Bernard Watson, chief executive officer of the William Penn Foundation, a major behind-the-scenes power broker and a staunch supporter of Clayton, found the apparent omission to be an "outrage" and an "insult," as he later termed it.

Watson called the Fellowship Commission and declared that he would not attend the reception since Clayton had not been invited.

Clayton was immediately faxed an apology with an explanation that her invitation must have been misplaced, according to people familiar with the event. Both she and Watson attended.

Image is important to Clayton, who is widely credited with repairing the tarnished reputation of the district over the past eight years by restoring it to financial health, instituting wide-ranging curriculum changes and avoiding labor strife while becoming a national advocate for children.

But there are a growing number of people who say that she has become so concerned with image that her effectiveness could be compromised at a time the district faces daunting challenges: a looming budget deficit that could reach $231 million within three years, shrinking resources and a student body that increasingly reflects the many social ills afflicting the city.

These critics say that the 53-year-old schools superintendent:

* Avoids meaningful discussion and stifles constructive criticism, and is quick to call anyone who criticizes her or the district an enemy of the city's schoolchildren.

* Demotes or forces out those who disagree with her and promotes people more for loyalty than competence.

* Has been reluctant to make available data on students' progress because it might not agree with the image she has carefully cultivated of a school system on the move.

* Has maintained her power, in part, because her more influential supporters are quick to characterize those who challenge her as being sexist, racist, or both.

Among these critics, all of whom supported Clayton in the past, are several current and former Board of Education members, and district employees, civic leaders and parents.

"She's like a puppet-master, up behind the curtain working the strings," said Board of Education member Thomas Mills.

Mills has gone from being one of Clayton's strongest supporters to being one of her most vocal opponents. He was the only board member to oppose a four-year extension of her contract and hefty pay raise approved on March 4.

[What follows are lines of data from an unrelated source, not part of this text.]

(** * Focus-Guard: domain rules, block list store and navigation guard

    A shallow embedding of the extension's logical core:
    - [normalizeDomain] and [isValidDomain] (the storage package),
    - the persisted block list with its [deserialize] hook and the
      [add] / [remove] / [toggle] / [isBlocked] operations,
    - the background script's [checkAndBlockDomain] and its two listeners.

    Strings.  A JavaScript string is a sequence of UTF-16 code units.  The
    embedding uses Rocq's [string], whose characters are read as the code
    units 0..255 (Latin-1).  On that fragment [trim], [toLowerCase],
    [startsWith], [includes], [split] and the regular expressions of the
    source are modelled exactly; code units above 255 are not represented. *)

From Stdlib Require Import String Ascii List Bool Arith ZArith Lia.
Import ListNotations.

Local Open Scope string_scope.
Local Open Scope list_scope.

(* ================================================================== *)
(** ** JavaScript string primitives used by the source *)

Module Js.

(** Code units removed by [String.prototype.trim]: TAB, LF, VT, FF, CR,
    SPACE and NO-BREAK SPACE (the white space and line terminators below
    256). *)
Definition isWhiteSpace (c : ascii) : bool :=
  let n := nat_of_ascii c in
  (((9 <=? n) && (n <=? 13)) || (n =? 32) || (n =? 160))%nat.
Lemma router_admissibility_witness :
  let providers :=
    fst (run (always (ok_reply (chat_reply "yo")))
           [RouteText (day 10) "hi" None; GetQuotaStatus (day 11)] sample_router tt) in
  _can_use_provider providers "mistral" = false ∧
  _can_use_provider (record_uses 1499 "gemini" providers) "gemini" = true ∧
  _can_use_provider (record_uses 1500 "gemini" providers) "gemini" = false ∧
  _can_use_provider
    (_check_daily_reset (day 12) (record_uses 1500 "gemini" providers)) "gemini" = true.
Proof.
  intros providers.
  destruct (router_admissibility sample_env (day 10) (day 10) (day 10) (day 10) (day 10)
              providers) as (_ & Habsent & Hlimited).
  { unfold providers. rewrite run_keeps_descriptors. apply init_descriptors. }
  edestruct (Hlimited "gemini") as [Huses Hroll];
    [reflexivity | reflexivity | reflexivity | reflexivity |].
  split_and!.
  - eapply Habsent; reflexivity.
  - apply (Huses 1499%nat).
  - apply (Huses 1500%nat).
  - apply (Hroll (day 12)). simpl. lia.
Defined.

The board "wastes a hell of a lot of time in this wonderfulness syndrome," Mills said. "Clayton's not held up to a high standard of accountability."

Ralph Smith, Clayton's chief of staff from 1987 until he quit in 1989, said that a schools superintendent "should create a system where people are free to criticize."

"By sheer force of personality, she put together a team of people and made the system believe in itself," said Smith. "That was the mission in the 1980s."

"In the 1990s, there's a real need for discussion and debate."

Clayton responds to Mills, Smith and others who have spoken out in opposition to her by saying, "There are going to be the critics. They will be criticizing me long after I'm gone."

Her deputy superintendent, Albert Glassman, characterizes her critics as people who feed off "falsehoods" planted by Smith. His comment reflects deep wounds in the superintendent's office that still have not healed a year and a half after Clayton and Smith had a highly publicized falling-out.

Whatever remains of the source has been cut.